5.7 Subject to condition 5.8, You shall indemnify Arctic Shores against all Losses incurred or suffered, however arising, by Arctic Shores as a result of or in connection with any claim made by a third party (“Arctic Shores Third Party Claim”) for:
(a) infringement of Intellectual Property Rights or otherwise, where such an Arctic Shores Third Party Claim arises due to Your use of the Services in breach of the Agreement; and
(b) infringement of a third party’s Intellectual Property Rights arising out of or in connection with the use by Arctic Shores of any of Your Materials or Your Branding in connection with the Services.
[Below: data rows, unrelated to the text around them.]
(* ===== verification/ProviderRatingTheorems.v ===== *)
(** * ProviderRatingTheorems: ratings stay in range, and what the rest of a scan reads of them *)
From S2P Require Import Prelude Text Services Binary64 Numbers Demand Scoring ScoringProofs Planning.
From S2P Require Import Keywords EvidenceQuality ProviderRating.
From Stdlib Require Import QArith Lqa.
#[global] Open Scope Z_scope.

Section ranges.
Open Scope Q_scope.

(** The numbers a configuration of the rating may have *)
Record sensible_rating (config : RatingConfig Q) : Prop := {
  strengths_positive : 0 <= website_strength config ∧ 0 <= phone_strength config ∧ 0 <= email_strength config
    ∧ 0 <= contact_form_strength config;
  confidence_positive : 0 <= unknown_confidence config;
  shares_positive : 0 <= rating_share config ∧ 0 <= review_count_share config;
  saturation_positive : (0 ≤ review_saturation_count config)%Z
}.

Definition unit_range (x : Q) : Prop := 0 <= x <= 1.

Lemma round3_unit x : unit_range x → unit_range (num_round 3 x).
Proof.
  unfold unit_range. unfold_num. intros [H0 H1].
  pose proof (Q_round_mono 3 ltac:(lia) _ _ H0) as G0. pose proof (Q_round_mono 3 ltac:(lia) _ _ H1) as G1. by change (Q_round 3 0) with (0 # 1000) in G0; change (Q_round 3 1) with (1000 # 1000) in G1; split; lra.
Qed.
(* ===== verification/ScanPipelineTheorems.v ===== *)
(** * ScanPipelineTheorems: what a run asks, and what it publishes *)
From S2P Require Import Prelude Security.
From S2P Require Import Text Services Binary64 Numbers Scoring Schema ScanLeases OpportunityReview OpportunityReviewProofs.
From S2P Require Import ScanWorker ScanWorkerProofs Planning DiscoveryBatches ScanRequests Demand Keywords EvidenceQuality ProviderRating.
From S2P Require Import SerpClassification Competitors CompetitorsTheorems ScanPipeline.
From S2P Require Import ServicesTheorems ScoringTheorems PlanningTheorems DiscoveryBatchesTheorems ScanRequestsTheorems.
From S2P Require Import EvidenceQualityTheorems ProviderRatingTheorems SerpClassificationTheorems.
From Stdlib Require Import QArith.
#[global] Open Scope Z_scope.

Section pipeline.
Context {A USD C : Type} `{Num A} `{Stats A} `{Trig A} `{Amount USD} `{DecimalMoney USD} `{RequestPlanner C}.
Abbreviation World := (World A USD C).
Abbreviation Run T := (M World run_error T).
Implicit Types (w : World) (env : Surroundings A USD C) (db : Db USD).

(** ** The session *)

Lemma flushed_row_same (o stored : Opportunity) : flushed_row o o stored = stored.
Proof. unfold flushed_row, flushed_column. rewrite !decide_True by done. by destruct stored. Qed.

Lemma flushed_seen (loaded stored : gmap Z Opportunity) : flushed loaded (loaded ∪ stored) stored = stored.
Proof.
  apply map_eq. intros i. unfold flushed. rewrite map_lookup_imap, lookup_union.
  destruct (loaded !! i) as [o|] eqn:Hl; destruct (stored !! i) as [o'|]; simpl; rewrite ?Hl; simpl; try done.
  by rewrite flushed_row_same.
Qed.

Lemma loaded_seen (loaded stored : gmap Z Opportunity) : map_imap (λ i _, (loaded ∪ stored) !! i) loaded = loaded.
Proof.
  apply map_eq. intros i. rewrite map_lookup_imap, lookup_union. destruct (loaded !! i); [|done]. simpl. by destruct (stored !! i).
Qed.

(** What a handler in the session sees *)
Definition session_view w : Db USD := (wd_db w) <| opportunities := wd_loaded w ∪ opportunities (wd_db w) |>.

Lemma in_session_read {T} (m : Session USD T) w : ReadOnly m →
  in_session m w = (with_error failure (m (session_view w)).1, w).
Proof.
  intros Hm. unfold in_session. fold (session_view w). specialize (Hm (session_view w)).
  destruct (m (session_view w)) as [r db'] eqn:Hr. cbn in Hm |- *. subst db'. unfold session_view.
  destruct w as [[[[db] ? ? ?] ? ? ? ?] base loaded now asked]. cbn. rewrite flushed_seen, loaded_seen. by destruct db.
Qed.

Lemma in_session_parts {T} (m : Session USD T) w r w' : in_session m w = (r, w') →
  wd_base w' = wd_base w ∧ wd_now w' = wd_now w ∧ wd_asked w' = wd_asked w
  ∧ scan_runs (wd_db w') = scan_runs (m (session_view w)).2 ∧ db_dialect (wd_db w') = db_dialect (m (session_view w)).2
  ∧ r = with_error failure (m (session_view w)).1.
Proof.
  unfold in_session. fold (session_view w). destruct (m (session_view w)) as [r0 db']. by intros [= <- <-].
Qed.

(** ** Questions *)

(** A question asked as it should be: nothing is left uncommitted, the lease is held and no
    cancellation is requested *)
Definition asked_properly p (scan : Z) (a : Asked A USD C) : Prop :=
  aq_tables a = aq_base a
  ∧ (∀ lease, pp_execution_lease p = Some lease → holds_lease (front_db (tb_front (aq_base a))) lease (aq_now a))
  ∧ ∃ row, scan_runs (front_db (tb_front (aq_base a))) !! scan = Some row ∧ sc_cancel_requested row = false.

Definition clean w : Prop := wd_tables w = wd_base w.
Definition may_ask p (scan : Z) w : Prop :=
  (∀ lease, pp_execution_lease p = Some lease → holds_lease (wd_db w) lease (wd_now w))
  ∧ ∃ row, scan_runs (wd_db w) !! scan = Some row ∧ sc_cancel_requested row = false.

(** ** What is to be asked next *)

(** The suggestions that stay in, in the spelling of the provider *)
Definition wanted_keywords (service : ServiceFamily) (candidates : list KeywordCandidate) : list string :=
  cp_included_keywords (plan_keyword_candidates (A := A) candidates (service_keyword_terms service).2).

(** The representatives of the best groups, up to the profile's limit *)
Definition wanted_queries p env service market (metrics : list (KeywordMetric A)) : list string :=
  mp_selected_serp_keywords (rank_and_cluster_keyword_metrics (en_fixed_1 env) (en_py_float env) service market metrics
    (serp_keyword_limit p) []).

(** The addresses of the best placed competing domains, up to the profile's limit *)
Definition wanted_urls p env service market (pages : list SerpSnapshot) : list string :=
  select_competitor_urls (map (classify_snapshot env service market []) pages) (backlink_competitor_limit p).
5.8 Condition 5.7 is subject to the following:
(a) If any Arctic Shores Third Party Claim is made, or there is any notification of an intention by a third party to make an Arctic Shores Third Party Claim, Arctic Shores shall:
(i) give written notice of the Arctic Shores Third Party Claim to You as soon as reasonably practicable;
(ii) not make any admission of liability in relation to the Arctic Shores Third Party Claim without Your prior written consent;
(iii) at Your request and expense, allow You to conduct Arctic Shores defence of the Arctic Shores Third Party Claim including settlement; and
(iv) at Your expense, co-operate and assist to a reasonable extent with Your defence of the Arctic Shores Third Party Claim.
6. Liability
6.1 Neither party excludes or limits liability to the other party for:
(a) fraud or fraudulent misrepresentation;
(b) death or personal injury caused by negligence; or
(c) any matter in respect of which it would be unlawful for the parties to exclude or restrict liability.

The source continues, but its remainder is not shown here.